Le Voyage Définitif – Le Rendez-vous Inéluctable

Il y avait quelque chose qui me harcelait à l’arrière de mon esprit : je devais répondre à une lettre très importante que j’avais reçue, et je devais le faire à tout prix. Ce qui m’en avait empêché était un mélange d’indolence et d’un profond désir de plaire. Mon ami anthropologue, responsable de ma rencontre avec don Juan Matus, m’avait écrit une lettre quelques mois plus tôt. Il voulait savoir comment j’allais dans mes études d’anthropologie et m’exhortait à lui rendre visite.

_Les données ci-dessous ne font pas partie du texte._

(** [KernelMixtureNetwork().fit(X, y, 1)] stops at the centers. *)
Lemma fit_stops_at_the_centers_witness :
  (is_callable (self_center_sampling_method (self example_new_machine)) = false
   \/ self_n_centers (self example_new_machine) <> 100)
  /\ example_build_model tt [3; 1; 2] example_new_machine
     = (Raised (SamplerException (NameError "warnings")),
        @mkMachine example_libraries default_estimator 1%nat [])
  /\ example_fit tt [3; 1; 2] 1 None example_new_machine
     = example_build_model tt [3; 1; 2] example_new_machine.
Proof.
  assert (Hdep : is_callable
                   (self_center_sampling_method (self example_new_machine))
                 = false
                 \/ self_n_centers (self example_new_machine) <> 100)
    by (left; reflexivity).
  split; [exact Hdep|].
  exact (fit_stops_at_the_centers example_permutation example_KMeans_fit
           example_AgglomerativeClustering_fit example_mean example_libraries
           tt [3; 1; 2] 1 None example_new_machine Hdep).
Defined.

Abbreviation example_direct_machine :=
  (@mkMachine example_libraries
     (new_estimator (MCallable all_sampler) 100 false) 0%nat []).

Abbreviation example_fitted :=
  (@mkMachine example_libraries
     (@mkEstimator example_libraries (MCallable all_sampler) 100 false
        (Some tt) [-1] [] true (Some [3; 1; 2]))
     6%nat
     [Printed "fitting model"; @Progress example_libraries 3;
      Printed "mean log-loss train: 1.000"; Printed "optimal scales: [1.]"]).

J’ai composé trois longues lettres. En relisant chacune d’elles, je les ai trouvées si banales et obséquieuses que je les ai déchirées. Je ne pouvais y exprimer la profondeur de ma gratitude, la profondeur de mes sentiments pour lui. J’ai rationalisé mon retard à répondre par une résolution sincère d’aller le voir et de lui dire personnellement ce que je faisais avec don Juan Matus, mais je n’arrêtais pas de reporter mon voyage imminent parce que je n’étais pas sûr de ce que je faisais avec don Juan. Je voulais un jour montrer à mon ami de vrais résultats. En l’état, je n’avais que de vagues ébauches de possibilités qui, à ses yeux exigeants, n’auraient de toute façon pas été du travail de terrain anthropologique.

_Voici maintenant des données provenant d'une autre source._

Lemma onMove_points r viewer e :
  (recordable r viewer = true ->
   forall l, J l -> J (pushUniquePoint l (voxelPoint_of r viewer))) ->
  preserves (points_inv J) (onMove_of r viewer e).
Proof.
  intros Hpush. unfold recordable in Hpush.
  destruct r; simpl in *;
    unfold Handler.onMove, Part000.onMove, Part001.onMove, Parts.onMove,
      Handler.voxelPoint, Part000.voxelPoint in *;
    pres_auto points_tac.
Qed.

Lemma onUp_points r : preserves (points_inv J) (onUp_of r).
Proof.
  destruct r; simpl;
    unfold Handler.onUp, Part000.onUp, Part001.onUp, Part000.commitStroke,
      Part001.commitStroke;
    pres_auto points_tac.
Qed.

Lemma onMessage_points r viewer m :
  preserves (points_inv J) (onMessage_of r ALLOWED_UNITS viewer m).
Proof.
  destruct r; simpl; unfold Handler.onMessage, Part000.onMessage, Part001.onMessage;
    pres_auto points_tac.
Qed.

Lemma quiet_points :
  (forall viewer, preserves (points_inv J) (Handler.drawStep ALLOWED_UNITS viewer))
  /\ (forall viewer, preserves (points_inv J) (Parts.drawStep ALLOWED_UNITS viewer))
  /\ preserves (points_inv J) Handler.onSnapshotLoaded
  /\ preserves (points_inv J) Part000.onSnapshotLoaded
  /\ (forall viewer, preserves (points_inv J) (Part001.onSnapshotLoaded viewer))
  /\ (forall e, preserves (points_inv J) (Part000.onKeyDown e))
  /\ (forall e, preserves (points_inv J) (Part001.onKeyDown e))
  /\ (forall viewer e, preserves (points_inv J) (Part001.onLockedMouseDown viewer e))
  /\ (forall e, preserves (points_inv J) (Part001.onLockedKeyDown e))
  /\ (forall viewer, preserves (points_inv J) (sendScaleBarUpdate ALLOWED_UNITS viewer))
  /\ (forall viewer, preserves (points_inv J) (Parts.onZoomChanged ALLOWED_UNITS viewer))
  /\ (forall viewer, preserves (points_inv J) (Parts.onZoomFrame ALLOWED_UNITS viewer)).
Proof.
  repeat split; intros;
    unfold Handler.drawStep, Parts.drawStep, Handler.onSnapshotLoaded,
      Part000.onSnapshotLoaded, Part001.onSnapshotLoaded, Part000.onKeyDown,
      Part001.onKeyDown, Part001.onLockedMouseDown, Part001.onLockedKeyDown,
      Parts.onZoomChanged, Parts.onZoomFrame;
    pres_auto points_tac.
Qed.

Lemma step_points r s ev :
  (forall viewer, mouse_viewer ev = Some viewer ->
     recordable r viewer = true ->
     forall l, J l -> J (pushUniquePoint l (voxelPoint_of r viewer))) ->
  points_inv J s -> points_inv J (step_of r ALLOWED_UNITS s ev).
Proof.
  intros Hpush Hs.
  destruct quiet_points as (Q1 & Q2 & Q3 & Q4 & Q5 & Q6 & Q7 & Q8 & Q9 & Q10 & Q11 & Q12).
  assert (Hb : points_inv J (begin_event s)) by exact Hs.
  assert (Hdown : forall viewer now e, mouse_viewer ev = Some viewer ->
            points_inv J (exec (onMouseDown_of r ALLOWED_UNITS viewer now e) (begin_event s))).
  { intros. apply preserves_exec; [apply onMouseDown_points|]; eauto. }
  assert (Hmove : forall viewer e, mouse_viewer ev = Some viewer ->
            points_inv J (run_listeners (listeners s) (onMove_of r viewer e) (begin_event s))).
  { intros. apply preserves_run_listeners; [apply onMove_points|]; eauto. }
  assert (Hup : points_inv J (run_listeners (listeners s) (onUp_of r) (begin_event s))).
  { apply preserves_run_listeners; [apply onUp_points|]; eauto. }
  assert (Hmsg : forall viewer m,
            points_inv J (exec (onMessage_of r ALLOWED_UNITS viewer m) s)).
  { intros. apply preserves_exec; [apply onMessage_points|]; eauto. }
  destruct r, ev; simpl;
    unfold Part001_mousedown, answer_snapshot, zoom_listener, navigate;
    repeat match goal with
      | |- context [if ?b then _ else _] => destruct b
      | |- context [match pendingSnapshots ?s with _ => _ end] => destruct (pendingSnapshots s)
      | |- context [match navigationState ?s with _ => _ end] => destruct (navigationState s)
      end;
    try done;
    try (by apply (Hdown viewer now e));
    try (by apply (Hmove viewer e));
    try (by apply (Hmsg viewer m));
    try (apply preserves_exec; eauto; fail).
Qed.
End Points.

Lemma run_events_snoc step s evs ev :
  run_events step s (evs ++ [ev]) = step (run_events step s evs) ev.
Proof. unfold run_events. by rewrite foldl_app. Qed.

Lemma sendScaleBarUpdate_capture ALLOWED_UNITS viewer s :
  capture (exec (sendScaleBarUpdate ALLOWED_UNITS viewer) s) = capture s.
Proof.
  apply (preserves_exec (fun s' => capture s' = capture s)); [|done].
  pres_auto ltac:(simpl in *; congruence).
Qed.

Lemma points_inv_setup J ALLOWED_UNITS viewer nav :
  points_inv J (setupDrawingToolMessageHandler ALLOWED_UNITS viewer nav).
Proof.
  unfold points_inv, setupDrawingToolMessageHandler.
  rewrite sendScaleBarUpdate_capture. constructor.
Qed.

Lemma points_inv_committed J s :
  points_inv J s ->
  (forall st, st ∈ strokeData (capture s) -> J (st_points st))
  /\ (forall p l, p ∈ promptData (capture s) -> prompt_points p = Some l -> J l).
Proof.
  intros H. apply points_inv_iff in H as (H1 & _ & H3 & _).
  rewrite Forall_forall in H1. rewrite Forall_forall in H3.
  split; intros; [apply H1 | eapply H3]; eauto; by apply list_elem_of_In.
Qed.

(** C8. Appending through the duplicate check keeps a point list free of
    consecutive points that are [===] in x, y and z; so, in every revision
    and after every sequence of events, every point list of the state has
    that property: those of the stroke or prompt in progress, and those of
    every committed stroke and of every committed scribble or lasso prompt. *)
Theorem C8_adjacent_duplicate_freedom :
  (forall arr p,
     no_adjacent_duplicates arr -> no_adjacent_duplicates (pushUniquePoint arr p))
  /\ (forall (r : Revision) (ALLOWED_UNITS : list LengthUnit) viewer nav evs,
        let s := run_events (step_of r ALLOWED_UNITS)
                   (setupDrawingToolMessageHandler ALLOWED_UNITS viewer nav) evs in
        points_inv no_adjacent_duplicates s
        /\ (forall st, st ∈ strokeData (capture s) -> no_adjacent_duplicates (st_points st))
        /\ (forall p l, p ∈ promptData (capture s) -> prompt_points p = Some l ->
                        no_adjacent_duplicates l)).
Proof.
  split; [exact pushUniquePoint_no_adjacent_duplicates|].
  intros r ALLOWED_UNITS viewer0 nav evs s.
  assert (Hinv : points_inv no_adjacent_duplicates s).
  { subst s. induction evs as [|ev evs IH] using rev_ind.
    - apply points_inv_setup.
    - rewrite run_events_snoc.
      apply step_points; [exact no_adjacent_duplicates_nil| |exact IH].
      intros viewer _ _ l Hl. by apply pushUniquePoint_no_adjacent_duplicates. }
  split; [exact Hinv|]. by apply points_inv_committed.
Qed.

(** ** Where the recorded points come from *)

Lemma indexOf_lookup l x i : indexOf l x = Some i -> l !! i = Some x.
Proof.
  revert i. induction l as [|y l IH]; intros i; simpl; [done|].
  destruct (String.eqb y x) eqn:Hy.
  - intros [= <-]. apply String.eqb_eq in Hy. by subst.
  - destruct (indexOf l x) as [j|]; simpl; [|done]. intros [= <-]. by apply IH.
Qed.

Lemma three_names_length names ix iy iz :
  indexOf names "x" = Some ix -> indexOf names "y" = Some iy ->
  indexOf names "z" = Some iz -> 3 <= length names.
Proof.
  intros Hx Hy Hz.
  apply indexOf_lookup in Hx, Hy, Hz.
  pose proof (lookup_lt_Some _ _ _ Hx). pose proof (lookup_lt_Some _ _ _ Hy).
  pose proof (lookup_lt_Some _ _ _ Hz).
  assert (ix <> iy) by (intros ->; congruence).
  assert (ix <> iz) by (intros ->; congruence).
  assert (iy <> iz) by (intros ->; congruence).
  lia.
Qed.

Lemma Part001_voxelPoint_named viewer :
  Part001.voxelPoint viewer = named_or_first3 viewer.
Proof.
  unfold Part001.voxelPoint, named_or_first3.
  destruct (mousePosition viewer) as [p|]; [|done].
  destruct (length p <? 3)%nat; [done|].
  destruct (coordinateSpace viewer ≫= cs_names) as [names|]; [|done].
  change (default [] (Some names)) with names.
  destruct (3 <=? length names)%nat eqn:Hlen; [done|].
  destruct (indexOf names "x") as [ix|] eqn:Hx, (indexOf names "y") as [iy|] eqn:Hy,
    (indexOf names "z") as [iz|] eqn:Hz; try done.
  pose proof (three_names_length _ _ _ _ Hx Hy Hz). apply Nat.leb_gt in Hlen. lia.
Qed.

Lemma voxelPoint_first3_valid viewer :
  isValidPoint (voxelPoint_first3 viewer) = true -> has_position viewer.
Proof.
  unfold voxelPoint_first3, has_position.
  destruct (mousePosition viewer) as [p|]; [|done].
  destruct (length p <? 3)%nat eqn:Hlen; [done|].
  intros _. exists p. split; [done|]. apply Nat.ltb_ge in Hlen. lia.
Qed.

Lemma isInDataBounds_position viewer : isInDataBounds viewer = true -> has_position viewer.
Proof.
  unfold isInDataBounds, has_position.
  destruct (mousePosition viewer) as [pos|]; [|done].
  destruct (coordinateSpace viewer ≫= cs_bounds) as [b|]; [|done].
  destruct (length pos <? 3)%nat eqn:Hlen; [done|].
  intros _. exists pos. split; [done|]. apply Nat.ltb_ge in Hlen. lia.
Qed.

Lemma recordable_position r viewer : recordable r viewer = true -> has_position viewer.
Proof.
  destruct r; simpl; auto using voxelPoint_first3_valid, isInDataBounds_position.
Qed.

Lemma no_position_nan r viewer : ~ has_position viewer -> voxelPoint_of r viewer = nan_point.
Proof.
  intros Hno.
  assert (H : mousePosition viewer = None
              \/ exists p, mousePosition viewer = Some p /\ (length p <? 3)%nat = true).
  { destruct (mousePosition viewer) as [p|] eqn:Hp; [|by left]. right. exists p.
    split; [done|]. apply Nat.ltb_lt. apply Nat.nlt_ge. intros Hlt. apply Hno.
    exists p. split; [done|lia]. }
  destruct r; simpl; unfold Handler.voxelPoint, Part000.voxelPoint, Part001.voxelPoint,
    voxelPoint_first3; destruct H as [->|(p & -> & ->)]; reflexivity.
Qed.

Lemma from_positions_push r viewers viewer l :
  viewer ∈ viewers -> has_position viewer ->
  from_positions r viewers l ->
  from_positions r viewers (pushUniquePoint l (voxelPoint_of r viewer)).
Proof.
  intros Hin Hpos Hl. unfold from_positions in *.
  destruct (pushUniquePoint_cases l (voxelPoint_of r viewer)) as [->|[-> _]]; [done|].
  apply Forall_app. split; [done|]. constructor; [|constructor]. eauto.
Qed.

Lemma from_positions_mono r viewers viewers' l :
  viewers ⊆ viewers' -> from_positions r viewers l -> from_positions r viewers' l.
Proof.
  intros Hsub. unfold from_positions. intros H. eapply Forall_impl; [exact H|].
  intros p (viewer & Hin & Hpos & ->). eauto.
Qed.

Lemma points_inv_impl (J J' : list StrokePoint -> Prop) s :
  (forall l, J l -> J' l) -> points_inv J s -> points_inv J' s.
Proof. intros HJ. unfold points_inv. intros H. by eapply Forall_impl. Qed.

Lemma run_points_from_positions r ALLOWED_UNITS viewer0 nav evs :
  points_inv (from_positions r (mouse_viewers evs))
    (run_events (step_of r ALLOWED_UNITS)
       (setupDrawingToolMessageHandler ALLOWED_UNITS viewer0 nav) evs).
Proof.
  induction evs as [|ev evs IH] using rev_ind.
  - apply points_inv_setup.
  - rewrite run_events_snoc.
    assert (Hsub : mouse_viewers evs ⊆ mouse_viewers (evs ++ [ev])).
    { unfold mouse_viewers. rewrite omap_app. set_solver. }
    apply step_points.
    + constructor.
    + intros viewer Hev Hrec l Hl.
      apply from_positions_push; [|by eapply recordable_position|done].
      unfold mouse_viewers. rewrite omap_app. simpl. rewrite Hev. set_solver.
    + eapply points_inv_impl; [|exact IH].
      intros l. by apply from_positions_mono.
Qed.

(** C2, as amended.  Every point of a brush stroke, scribble prompt or lasso
    prompt is [voxelPoint] of the mouse position that came with a mouse event
    of the run, a position with at least three components.  In [part_001]
    that point has the components at the dimensions named "x", "y", "z" when
    all three names are present and the first three components otherwise; in
    [drawing_tool_handler.ts] and [part_000] it has the first three
    components whatever the names are.  When the position is missing or has
    fewer than three components the point is (NaN, NaN, NaN) and no append
    is made. *)
Theorem C2_recorded_points_are_mouse_positions :
  (forall viewer, voxelPoint_of part_001 viewer = named_or_first3 viewer)
  /\ (forall r viewer p,
        r <> part_001 -> mousePosition viewer = Some p -> 3 <= length p ->
        voxelPoint_of r viewer = mkPoint (p !! 0) (p !! 1) (p !! 2))
  /\ (forall r viewer,
        ~ has_position viewer ->
        voxelPoint_of r viewer = nan_point /\ recordable r viewer = false)
  /\ (forall r ALLOWED_UNITS viewer0 nav evs l p,
        l ∈ point_lists
              (capture (run_events (step_of r ALLOWED_UNITS)
                          (setupDrawingToolMessageHandler ALLOWED_UNITS viewer0 nav) evs)) ->
        p ∈ l ->
        exists viewer,
          viewer ∈ mouse_viewers evs /\ has_position viewer
          /\ p = voxelPoint_of r viewer).
Proof.
  split; [exact Part001_voxelPoint_named|]. split; [|split].
  - intros r viewer p Hr Hp Hlen.
    assert (Hltb : (length p <? 3)%nat = false) by (apply Nat.ltb_ge; lia).
    destruct r; [| |done]; simpl;
      unfold Handler.voxelPoint, Part000.voxelPoint, voxelPoint_first3;
      by rewrite Hp, Hltb.
  - intros r viewer Hno. split; [by apply no_position_nan|].
    destruct (recordable r viewer) eqn:Hrec; [|done].
    by apply recordable_position in Hrec.
  - intros r ALLOWED_UNITS viewer0 nav evs l p Hl Hp.
    pose proof (run_points_from_positions r ALLOWED_UNITS viewer0 nav evs) as Hinv.
    unfold points_inv in Hinv. rewrite Forall_forall in Hinv.
    specialize (Hinv l Hl).
    unfold from_positions in Hinv. rewrite Forall_forall in Hinv.
    by apply Hinv.
Qed.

Un jour, j’ai appris qu’il était mort. Sa mort m’a plongé dans une de ces dangereuses dépressions silencieuses. Je n’avais aucun moyen d’exprimer ce que je ressentais car ce que je ressentais n’était pas entièrement formulé dans mon esprit. C’était un mélange d’abattement, de découragement et d’horreur de moi-même pour ne pas avoir répondu à sa lettre, pour ne pas être allé le voir.

J’ai rendu visite à don Juan Matus peu de temps après. En arrivant chez lui, je me suis assis sur l’une des caisses sous sa ramada et j’ai essayé de chercher des mots qui ne sonneraient pas banals pour exprimer mon sentiment d’abattement face à la mort de mon ami. Pour des raisons incompréhensibles pour moi, don Juan connaissait l’origine de mon trouble et la raison manifeste de ma visite.

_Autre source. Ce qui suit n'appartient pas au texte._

Lemma toneMapJS_displayable (c : vec3) : displayable (FragmentJS.toneMap c).
Proof.
  unfold FragmentJS.toneMap, displayable. cbv zeta. unfold pow3, zip3, map3.
  cbn [vx vy vz].
  repeat split;
    try apply pow_nonneg;
    apply pow_le_1; try lra; apply clamp_range; lra.
Qed.

Lemma toneMapGlass_displayable (c : vec3) :
  nonneg3 c -> displayable (FragmentGlass.toneMap c).
Proof.
  intros (Hx & Hy & Hz). unfold FragmentGlass.toneMap, displayable.
  cbv zeta. unfold pow3, zip3, map3. cbn [vx vy vz].
  repeat split;
    try apply pow_nonneg;
    apply pow_le_1; try lra; apply reinhard_range; lra.
Qed.

Lemma when_defined_map {A B : Type} (P : A -> Prop) (Q : B -> Prop)
    (f : A -> B) (o : option A) :
  (forall a, P a -> Q (f a)) ->
  when_defined P o -> when_defined Q (bind o (fun a => Some (f a))).
Proof. intros H. destruct o; simpl; auto. Qed.

Lemma mainGL_displayable (u : FragmentGL.Uniforms) (v : FragmentGL.Varyings) :
  plausibleGL u v -> when_defined displayable (FragmentGL.main u v).
Proof.
  intros H. unfold FragmentGL.main.
  apply (when_defined_map nonneg3); [exact toneMapGL_displayable |].
  now apply compositeGL_nonneg.
Qed.

Lemma mainJS_displayable (u : ShadingJS.Uniforms) (v : ShadingJS.Varyings) :
  when_defined displayable (FragmentJS.main u v).
Proof.
  unfold FragmentJS.main.
  apply (when_defined_map (fun _ => True)); [intros; apply toneMapJS_displayable |].
  destruct (FragmentJS.composite u v); exact I.
Qed.

Lemma mainGlass_displayable (u : ShadingJS.Uniforms) (v : ShadingJS.Varyings) :
  when_defined displayable (FragmentGlass.main u v).
Proof.
  unfold FragmentGlass.main.
  apply (when_defined_map nonneg3); [exact toneMapGlass_displayable |].
  apply compositeGlass_nonneg.
Qed.

End ToneMapping.

(** ** The head-on, unlit fragment of the liquid-metal shader *)

Section HeadOn.
Import FragmentGL.

Lemma add3_zero_r (a : vec3) : add3 a zero3 = a.
Proof. apply vec3_eq; simpl; ring. Qed.

Lemma keyContribution_unlit (u : Uniforms) (n vd kl h : vec3) :
  normalize (add3 kl vd) = Some h -> u_keyLightIntensity u = 0 ->
  keyContribution u n vd kl = Some zero3.
Proof.
  intros Hh Hi. unfold keyContribution, specular. rewrite Hh. cbn [bind].
  f_equal. apply vec3_eq; cbn [scale3 map3 vx vy vz zero3]; rewrite Hi; ring.
Qed.

Lemma rimContribution_unlit (u : Uniforms) (n vd rl : vec3) :
  u_rimLightIntensity u = 0 -> rimContribution u n vd rl = zero3.
Proof.
  intros Hi. unfold rimContribution.
  apply vec3_eq; cbn [scale3 map3 vx vy vz zero3]; rewrite Hi; ring.
Qed.

Lemma rimMask_head_on (n vd : vec3) : dot3 vd n = 1 -> rimMask n vd = 0.
Proof.
  intros H. unfold rimMask. rewrite H.
  replace (1 - Rmax 1 0) with 0 by minmax_solve. apply pow_0.
Qed.

Lemma reflect_head_on : reflect (neg3 (mk3 0 0 1)) (mk3 0 0 1) = mk3 0 0 1.
Proof. apply vec3_eq; unfold reflect, dot3; simpl; ring. Qed.

(** Everything the shader adds for a fragment seen head-on along the z axis
    when both light intensities are 0. *)
Lemma compositeGL_head_on_unlit (u : Uniforms) (v : Varyings) (kl h rl : vec3) :
  normalize (v_normal v) = Some (mk3 0 0 1) ->
  normalize (sub3 (u_cameraPosition u) (v_worldPosition v)) = Some (mk3 0 0 1) ->
  normalize (sub3 (u_keyLightPos u) (v_worldPosition v)) = Some kl ->
  normalize (add3 kl (mk3 0 0 1)) = Some h ->
  normalize (sub3 (u_rimLightPos u) (v_worldPosition v)) = Some rl ->
  u_keyLightIntensity u = 0 -> u_rimLightIntensity u = 0 ->
  0 <= u_fresnelBias u <= 1 ->
  composite u v
  = Some (scale3
            (add3 (add3 (absorbedColor u v)
                        (scale3 (scale3 (environmentGradient (mk3 0 0 1))
                                        (u_fresnelBias u)) 0.6))
                  (scale3 (scale3 (scale3 (edgeColor (mk3 0 0 1)) (u_fresnelBias u))
                                  (u_fresnelBias u)) 0.4))
            (surfaceFactor v)).
Proof.
  intros Hn Hv Hkl Hh Hrl Hki Hri Hb. unfold composite.
  rewrite Hn, Hv, Hkl. cbn [bind].
  rewrite (keyContribution_unlit u _ _ kl h Hh Hki). cbn [bind].
  rewrite Hrl. cbn [bind].
  rewrite (rimContribution_unlit u _ _ rl Hri).
  unfold assemble. cbv zeta.
  rewrite reflect_head_on, !add3_zero_r.
  rewrite (fresnel_head_on (mk3 0 0 1) (mk3 0 0 1) _ _) by (unfold dot3; simpl; lra || exact Hb).
  reflexivity.
Qed.

Lemma edgeColor_z : edgeColor (mk3 0 0 1) = mk3 0.1505 0.158 0.186.
Proof. apply vec3_eq; unfold edgeColor, dot3, mix3, mix; simpl; lra. Qed.

(** The concrete head-on fragment: every [normalize] of the shader is defined. *)
Lemma headOnGL_normalized (bias absorption disp keyI rimI : R) :
  let u := fst (headOnGL bias absorption disp keyI rimI) in
  let v := snd (headOnGL bias absorption disp keyI rimI) in
  normalize (v_normal v) = Some (mk3 0 0 1) /\
  normalize (sub3 (u_cameraPosition u) (v_worldPosition v)) = Some (mk3 0 0 1) /\
  normalize (sub3 (u_keyLightPos u) (v_worldPosition v)) = Some (mk3 0 1 0) /\
  defined (normalize (add3 (mk3 0 1 0) (mk3 0 0 1))) /\
  normalize (sub3 (u_rimLightPos u) (v_worldPosition v)) = Some (mk3 0 0 1).
Proof.
  cbn [headOnGL fst snd v_normal u_cameraPosition v_worldPosition u_keyLightPos
       u_rimLightPos].
  repeat split.
  - apply normalize_axis_z. lra.
  - replace (sub3 (mk3 0 0 5) (mk3 0 0 0)) with (mk3 0 0 5)
      by (apply vec3_eq; simpl; ring).
    apply normalize_axis_z. lra.
  - replace (sub3 (mk3 0 3 0) (mk3 0 0 0)) with (mk3 0 3 0)
      by (apply vec3_eq; simpl; ring).
    apply normalize_axis_y. lra.
  - apply normalize_defined. intros H. apply (f_equal vy) in H. simpl in H. lra.
  - replace (sub3 (mk3 0 0 2) (mk3 0 0 0)) with (mk3 0 0 2)
      by (apply vec3_eq; simpl; ring).
    apply normalize_axis_z. lra.
Qed.

Lemma compositeGL_headOn (bias absorption disp : R) :
  0 <= bias <= 1 ->
  let u := fst (headOnGL bias absorption disp 0 0) in
  let v := snd (headOnGL bias absorption disp 0 0) in
  composite u v
  = Some (scale3
            (add3 (add3 (absorbedColor u v)
                        (scale3 (scale3 (environmentGradient (mk3 0 0 1)) bias) 0.6))
                  (scale3 (scale3 (scale3 (edgeColor (mk3 0 0 1)) bias) bias) 0.4))
            (surfaceFactor v)).
Proof.
  intros Hb u v.
  destruct (headOnGL_normalized bias absorption disp 0 0)
    as (Hn & Hv & Hkl & [h Hh] & Hrl).
  apply (compositeGL_head_on_unlit u v (mk3 0 1 0) h (mk3 0 0 1));
    try assumption; try reflexivity.
Qed.

End HeadOn.

(** ** The fragment shaders: colour before and after tone mapping *)

Section Shading.

(** *** Definedness at the concrete head-on fragments *)

Lemma lobe_defined_head_on (N Ldir : vec3) (roughness : R) (F0 tint : vec3) (k : R) :
  0 < vy Ldir ->
  defined (ShadingJS.lobe N (mk3 0 0 1) Ldir roughness F0 tint k).
Proof.
  intros Hy. unfold ShadingJS.lobe.
  assert (HL : Ldir <> zero3).
  { intros H. rewrite H in Hy. simpl in Hy. lra. }
  rewrite (normalize_Some _ HL). cbn [bind].
  pose proof (length3_pos _ HL) as Hlen.
  assert (HH : add3 (mk3 0 0 1) (map3 (fun c => c / length3 Ldir) Ldir) <> zero3).
  { intros H. apply (f_equal vy) in H. cbn [add3 zip3 map3 vx vy vz zero3] in H.
    assert (0 < vy Ldir / length3 Ldir) by (apply Rdiv_lt_0_compat; assumption).
    lra. }
  rewrite (normalize_Some _ HH). cbn [bind]. eexists. reflexivity.
Qed.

« Oui », dit sèchement don Juan. « Je sais que votre ami, l’anthropologue qui vous a guidé jusqu’à moi, est mort. Pour une raison ou une autre, j’ai su exactement le moment de sa mort. Je l’ai vu. »

Ses déclarations m’ont ébranlé jusqu’aux fondations.

« Je l’ai vu venir il y a longtemps. Je vous en ai même parlé, mais vous n’avez pas tenu compte de ce que j’ai dit. Je suis sûr que vous ne vous en souvenez même pas. »

Je me souvenais de chaque mot qu’il avait dit, mais cela n’avait aucun sens pour moi au moment où il l’avait dit. Don Juan avait déclaré qu’un événement profondément lié à notre rencontre, mais n’en faisant pas partie, était le fait qu’il avait vu mon ami anthropologue comme un homme mourant.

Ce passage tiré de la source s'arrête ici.